My favourite silly liberal comment, though, ran: "As a race, we're very xenophobic, we're very racist."
As a case study in Irish interaction with other cultures, Irija (RTE Radio 1, Thursday) was, at the very least, entertaining. Adrian Smyth's documentary took its name from the Latvian word for Ireland, and its contents would lead you to believe that a few other terms have been coined of late.
This was the story of a refugee from Latvia after the second World War, and her Offaly born son Diarmuid. After Latvia gained its independence, Irina took the opportunity to reclaim 30 hectares of land her family had left behind. Diarmuid has been there farming it for the last three years.
Irina's story was interesting, but of the programme was reflections on his new in rural Latvia. Impatient with farming methods, Diarmuid raised hackles when he raised fences and diverted traditional paths over his land. He reckons respect for him has grown - the way it would for someone who manages to earn several times - more money than his neighbours and makes no secret of his desire for more land.

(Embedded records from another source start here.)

(* ===== verification/Service.v ===== *)
(** * service.go: the methods of a service

    [registerMethods] walks the method set of the receiver's type and keeps the
    methods that have the shape of an RPC method. *)
From S2P Require Import Prelude GoStd Utils Types.

(** [reflect.Method] with the signature of its function: the types of the
    parameters, the receiver first, and of the results.  [m_Func] identifies the
    function. *)
Record rmethod := mkRMethod {
  m_Name : string;
  m_PkgPath : string;
  m_In : list rtype;
  m_Out : list rtype;
  m_Func : nat
}.

(** [Method] *)
Record Method := mkMethod {
  method : rmethod;
  ArgType : rtype;
  ReplyType : rtype;
  numCalls : Z
}.

(** [Service]; the receiver is known by the type whose method set it has. *)
Record Service := mkService {
  name : string;
  aliasName : string;
  receiverTyp : string;
  methods : gmap string Method
}.

(** [typeOfError]: the predeclared interface type [error]. *)
Definition typeOfError : rtype := LeafType Interface "error" "".

Section register.
Context `{UnicodeTables}.

(** The checks on one exported method, in the order of the code; [inr] is the
    error that the check returns when errors are not skipped. *)
Definition checkMethod (m : rmethod) : Method + error :=
  match m_In m with
  | [_; argType; replyType] =>
      if negb (isExportedOrBuiltinType argType) then inr ErrMethodArgsMustBeExported
      else if bool_decide (rtype_Kind replyType <> Ptr) then inr ErrMethodSecondArgMustBePointer
      else if negb (isExportedOrBuiltinType replyType) then inr ErrMethodArgsMustBeExported
      else
        match m_Out m with
        | [returnType] =>
            if bool_decide (returnType <> typeOfError) then inr ErrMethodReturnValueMustBeAnError
            else inl (mkMethod m argType replyType 0)
        | _ => inr ErrMethodReturnValueMustBeAnError
        end
  | _ => inr ErrMethodMustHaveThreeParameters
  end.

(** The loop of [registerMethods] over the remaining methods of the type. *)
Fixpoint registerMethods_loop (typ : list rmethod) (skipError : bool)
    (ms : gmap string Method) : gmap string Method + error :=
  match typ with
  | [] => inl ms
  | m :: rest =>
      if bool_decide (m_PkgPath m <> "") then registerMethods_loop rest skipError ms
      else
        match checkMethod m with
        | inr err => if skipError then registerMethods_loop rest skipError ms else inr err
        | inl meth => registerMethods_loop rest skipError (<[m_Name m := meth]> ms)
        end
  end.

Definition registerMethods (typ : list rmethod) (skipError : bool) : gmap string Method + error :=
  registerMethods_loop typ skipError ∅.

(** ** Specification

    A suitable method, as the documentation of [RegisterService] lists it. *)
Record suitable (m : rmethod) : Prop := {
  suit_in : exists recv arg reply, m_In m = [recv; arg; reply] /\
            isExportedOrBuiltinType arg = true /\
            (exists n p e, reply = PtrType n p e) /\
            isExportedOrBuiltinType reply = true;
  suit_out : m_Out m = [typeOfError]
}.

(** Why an exported method is refused, and with which error, in the order of the
    checks: each condition comes with those before it met. *)
Inductive method_fault (m : rmethod) : error -> Prop :=
| fault_params :
    length (m_In m) <> 3%nat -> method_fault m ErrMethodMustHaveThreeParameters
| fault_arg recv arg reply :
    m_In m = [recv; arg; reply] -> isExportedOrBuiltinType arg = false ->
    method_fault m ErrMethodArgsMustBeExported
| fault_pointer recv arg reply :
    m_In m = [recv; arg; reply] -> isExportedOrBuiltinType arg = true ->
    (forall n p e, reply <> PtrType n p e) -> method_fault m ErrMethodSecondArgMustBePointer
| fault_reply recv arg n p e :
    m_In m = [recv; arg; PtrType n p e] -> isExportedOrBuiltinType arg = true ->
    isExportedOrBuiltinType (PtrType n p e) = false -> method_fault m ErrMethodArgsMustBeExported
| fault_return recv arg n p e :
    m_In m = [recv; arg; PtrType n p e] -> isExportedOrBuiltinType arg = true ->
    isExportedOrBuiltinType (PtrType n p e) = true -> m_Out m <> [typeOfError] ->
    method_fault m ErrMethodReturnValueMustBeAnError.

(** The first exported method that is refused. *)
Definition first_fault (typ : list rmethod) (e : error) : Prop :=
  exists before m after, typ = before ++ m :: after ∧
    (forall m', m' ∈ before -> m_PkgPath m' = "" -> suitable m') ∧ m_PkgPath m = "" ∧ method_fault m e.

(** ** Lemmas *)

Lemma Kind_Ptr t : rtype_Kind t = Ptr <-> exists n p e, t = PtrType n p e.
Proof. destruct t; simpl; naive_solver. Qed.

Lemma checkMethod_inl m meth :
  checkMethod m = inl meth <->
  suitable m ∧ exists recv arg reply,
    m_In m = [recv; arg; reply] ∧ meth = mkMethod m arg reply 0.
Proof.
  unfold checkMethod. split.
  - intros Hc.
    destruct (m_In m) as [|recv [|arg [|reply [|? ?]]]] eqn:Hin; try done.
    destruct (isExportedOrBuiltinType arg) eqn:Ha; [|done]. simpl in Hc.
    case_bool_decide as Hk; [done|]. destruct (isExportedOrBuiltinType reply) eqn:Hr; [|done].
    destruct (m_Out m) as [|o [|? ?]] eqn:Ho; try done. simpl in Hc.
    case_bool_decide as Hoe; [done|]. simplify_eq.
    apply Kind_Ptr in Hk. split; [split|]; eauto 10.
  - intros [[(r & a & p & Hin & Ha & (n & k & e & ->) & Hp) Ho] (recv & arg & reply & Hin' & ->)].
    rewrite Hin in Hin'. simplify_eq. by rewrite Hin, Ha, Hp, Ho.
Qed.

Lemma checkMethod_inr m err : checkMethod m = inr err -> method_fault m err.
Proof.
  unfold checkMethod. intros Hc.
  destruct (m_In m) as [|recv [|arg [|reply [|? ?]]]] eqn:Hin; simplify_eq; try (constructor; by rewrite Hin).
  destruct (isExportedOrBuiltinType arg) eqn:Ha; simplify_eq/=; [|by eapply fault_arg].
  case_bool_decide as Hk; simplify_eq/=.
  { eapply fault_pointer; [done..|]. intros n p e ->. by apply Hk. }
  apply Kind_Ptr in Hk as (n & p & e & ->).
  destruct (isExportedOrBuiltinType (PtrType n p e)) eqn:Hr; simplify_eq/=; [|by eapply fault_reply].
  assert (err = ErrMethodReturnValueMustBeAnError ∧ m_Out m <> [typeOfError]) as [-> Ho]; [|by eapply fault_return].
  destruct (m_Out m) as [|o [|? ?]]; simplify_eq/=; try done. case_bool_decide; naive_solver.
Qed.

Lemma checkMethod_suitable m : suitable m <-> exists meth, checkMethod m = inl meth.
Proof.
  split.
  - intros Hs. destruct (suit_in _ Hs) as (r & a & p & Hin & _).
    exists (mkMethod m a p 0). apply checkMethod_inl. eauto 10.
  - intros [meth [Hs _]%checkMethod_inl]. done.
Qed.

#[global] Instance suitable_dec m : Decision (suitable m).
Proof.
  destruct (checkMethod m) as [meth|err] eqn:Hc.
  - left. apply checkMethod_suitable. eauto.
  - right. intros [meth Hm]%checkMethod_suitable. congruence.
Defined.

(** The methods that the loop keeps, with their names, and the first error that
    it meets: the reference against which the loop is checked. *)
Definition accepted (typ : list rmethod) : list (string * Method) :=
  omap (fun m => if bool_decide (m_PkgPath m <> "") then None
                 else match checkMethod m with inl meth => Some (m_Name m, meth) | inr _ => None end)
       typ.

Definition first_error (typ : list rmethod) : option error :=
  head (omap (fun m => if bool_decide (m_PkgPath m <> "") then None
                       else match checkMethod m with inl _ => None | inr e => Some e end) typ).

Lemma accepted_names typ : sublist (accepted typ).*1 (m_Name <$> typ).
Proof.
  induction typ as [|m typ IH]; simpl; [constructor|].
  case_bool_decide; [by constructor|]. destruct (checkMethod m); by constructor.
Qed.

Lemma accepted_in typ n meth :
  (n, meth) ∈ accepted typ <->
  exists m, m ∈ typ ∧ m_PkgPath m = "" ∧ m_Name m = n ∧ checkMethod m = inl meth.
Proof.
  unfold accepted. rewrite list_elem_of_omap. split.
  - intros (m & Hm & Hf). case_bool_decide; [done|]. destruct (checkMethod m) eqn:E; naive_solver.
  - intros (m & Hm & Hp & <- & Hc). exists m. split; [done|].
    by rewrite bool_decide_eq_false_2, Hc by auto.
Qed.

Lemma first_error_in typ e :
  first_error typ = Some e ->
  exists m, m ∈ typ ∧ m_PkgPath m = "" ∧ checkMethod m = inr e.
Proof.
  unfold first_error. intros Hh%head_Some_elem_of. apply list_elem_of_omap in Hh as (m & Hm & Hf).
  case_bool_decide; [done|]. destruct (checkMethod m) eqn:E; naive_solver.
Qed.

Lemma first_error_cons m typ :
  first_error (m :: typ) =
  if bool_decide (m_PkgPath m <> "") then first_error typ
  else match checkMethod m with inl _ => first_error typ | inr e => Some e end.
Proof. unfold first_error. simpl. case_bool_decide; [done|]. by destruct (checkMethod m). Qed.

Lemma first_error_fault typ e : first_error typ = Some e -> first_fault typ e.
Proof.
  induction typ as [|m typ IH]; [done|]. rewrite first_error_cons. case_bool_decide as Hp.
  { intros (before & m' & after & -> & Hb & Hm)%IH. exists (m :: before), m', after. split; [done|]. split; [|done].
    intros x [->|Hx]%elem_of_cons Hpx; [done|by apply Hb]. }
  assert (m_PkgPath m = "") as Hp' by (destruct (decide (m_PkgPath m = "")); tauto).
  destruct (checkMethod m) as [meth|err] eqn:Hc.
  - intros (before & m' & after & -> & Hb & Hm)%IH. exists (m :: before), m', after. split; [done|]. split; [|done].
    intros x [->|Hx]%elem_of_cons Hpx; [apply checkMethod_suitable; by exists meth|by apply Hb].
  - intros [= <-]. exists [], m, typ. split; [done|]. split; [by intros x ?%elem_of_nil|]. split; [done|by apply checkMethod_inr].
Qed.

Lemma first_error_None typ m :
  first_error typ = None -> m ∈ typ -> m_PkgPath m = "" -> suitable m.
Proof.
  unfold first_error. intros Hh%head_None Hm Hp. apply checkMethod_suitable.
  destruct (checkMethod m) as [meth|e] eqn:E; [by exists meth|]. exfalso.
  apply (not_elem_of_nil e). rewrite <- Hh. apply list_elem_of_omap. exists m.
  by rewrite bool_decide_eq_false_2, E by auto.
Qed.

(** The loop against the reference. *)
Lemma registerMethods_loop_eq typ skip ms :
  NoDup (m_Name <$> typ) ->
  registerMethods_loop typ skip ms =
  match (if skip then None else first_error typ) with
  | Some e => inr e
  | None => inl (list_to_map (accepted typ) ∪ ms)
  end.
Proof.
  revert ms; induction typ as [|m typ IH]; intros ms Hnd; simpl.
  { destruct skip; simpl; by rewrite (left_id_L ∅ (∪)). }
  apply NoDup_cons in Hnd as [Hnin Hnd]. rewrite first_error_cons.
  case_bool_decide; [by apply IH|].
  destruct (checkMethod m) as [meth|e]; [|by destruct skip; [apply IH|]].
  rewrite IH by done. destruct (if skip then None else first_error typ); [done|].
  assert (list_to_map (M := gmap string Method) (accepted typ) !! m_Name m = None).
  { apply not_elem_of_list_to_map_1. intros Hi. apply Hnin.
    eapply elem_of_submseteq; [exact Hi|]. apply sublist_submseteq, accepted_names. }
  by rewrite <- insert_union_r, insert_union_l by done.
Qed.

Lemma accepted_lookup typ n meth :
  NoDup (m_Name <$> typ) ->
  list_to_map (M := gmap string Method) (accepted typ) !! n = Some meth <->
  exists m, m ∈ typ ∧ m_PkgPath m = "" ∧ m_Name m = n ∧ checkMethod m = inl meth.
Proof.
  intros Hnd. rewrite <- accepted_in. symmetry. apply elem_of_list_to_map.
  eapply sublist_NoDup; [done|apply accepted_names].
Qed.

(** ** Properties *)

(** With errors skipped, [registerMethods] keeps exactly the exported
    suitable methods, each under its name with its argument and reply types and
    a zero call count; with errors returned it does the same when every exported
    method is suitable, and otherwise returns the error of the first check that
    the first unsuitable one fails. *)
Theorem registerMethods_spec typ (Hnd : NoDup (m_Name <$> typ)) :
  (exists ms, registerMethods typ true = inl ms ∧
     forall n meth, ms !! n = Some meth <->
       exists m recv, m ∈ typ ∧ m_PkgPath m = "" ∧ m_Name m = n ∧ suitable m ∧
         m_In m = [recv; ArgType meth; ReplyType meth] ∧
         meth = mkMethod m (ArgType meth) (ReplyType meth) 0) ∧
  match registerMethods typ false with
  | inl ms => registerMethods typ true = inl ms ∧
              forall m, m ∈ typ -> m_PkgPath m = "" -> suitable m
  | inr e => first_fault typ e
  end.
Proof.
  unfold registerMethods. rewrite !registerMethods_loop_eq by done. split.
  - eexists. split; [done|]. intros n meth. rewrite (right_id_L ∅ (∪)), accepted_lookup by done.
    setoid_rewrite checkMethod_inl. split.
    + intros (m & ? & ? & ? & ? & recv & arg & reply & ? & ->). by exists m, recv.
    + intros (m & recv & ? & ? & ? & ? & ? & ->). exists m. eauto 10.
  - destruct (first_error typ) as [e|] eqn:He; [by apply first_error_fault|].
    split; [done|]. intros m. by apply first_error_None.
Qed.
End register.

Smyth's all hearing microphone travelled with Diarmuid as he negotiated his way through a transaction for new machinery - with his interlocutor forced to employ fractured English in the absence of any Latvian from Diarmuid.
Smyth is a documentary maker of great promise, evoking the sounds and rhythms of real life real speech and eschewing outside narration. He could scarcely be more different from Colm Keane, maker of intense programmes pushed along by condensed narration: imparting maximum information.
His Stress File (RTE Radio 1, Thursday) could hardly have been more harrowing in content, by Keane's style actually reduced its emotional impact - without reducing its interest, it should be said.
Those who saw the TV documentary over the weekend about "repressed memories" of child abuse are likely to have concluded that some of the therapies employed are distinctly dodgy - like the "regression" method that allowed one woman to release her "memory" of being an ovary trapped in a fallopian tube.
At first, Keane's story of "Patricia", whose therapy apparently allowed her body to "tell its own story", might have sounded questionable too. But this awful and thoroughly credible tale was a salutary warning not to conflate the remembered material with the nonsensical sounding method used to access it. Of course not all psychological troubles can be unlocked with a "post traumatic" key, but all too many obviously can.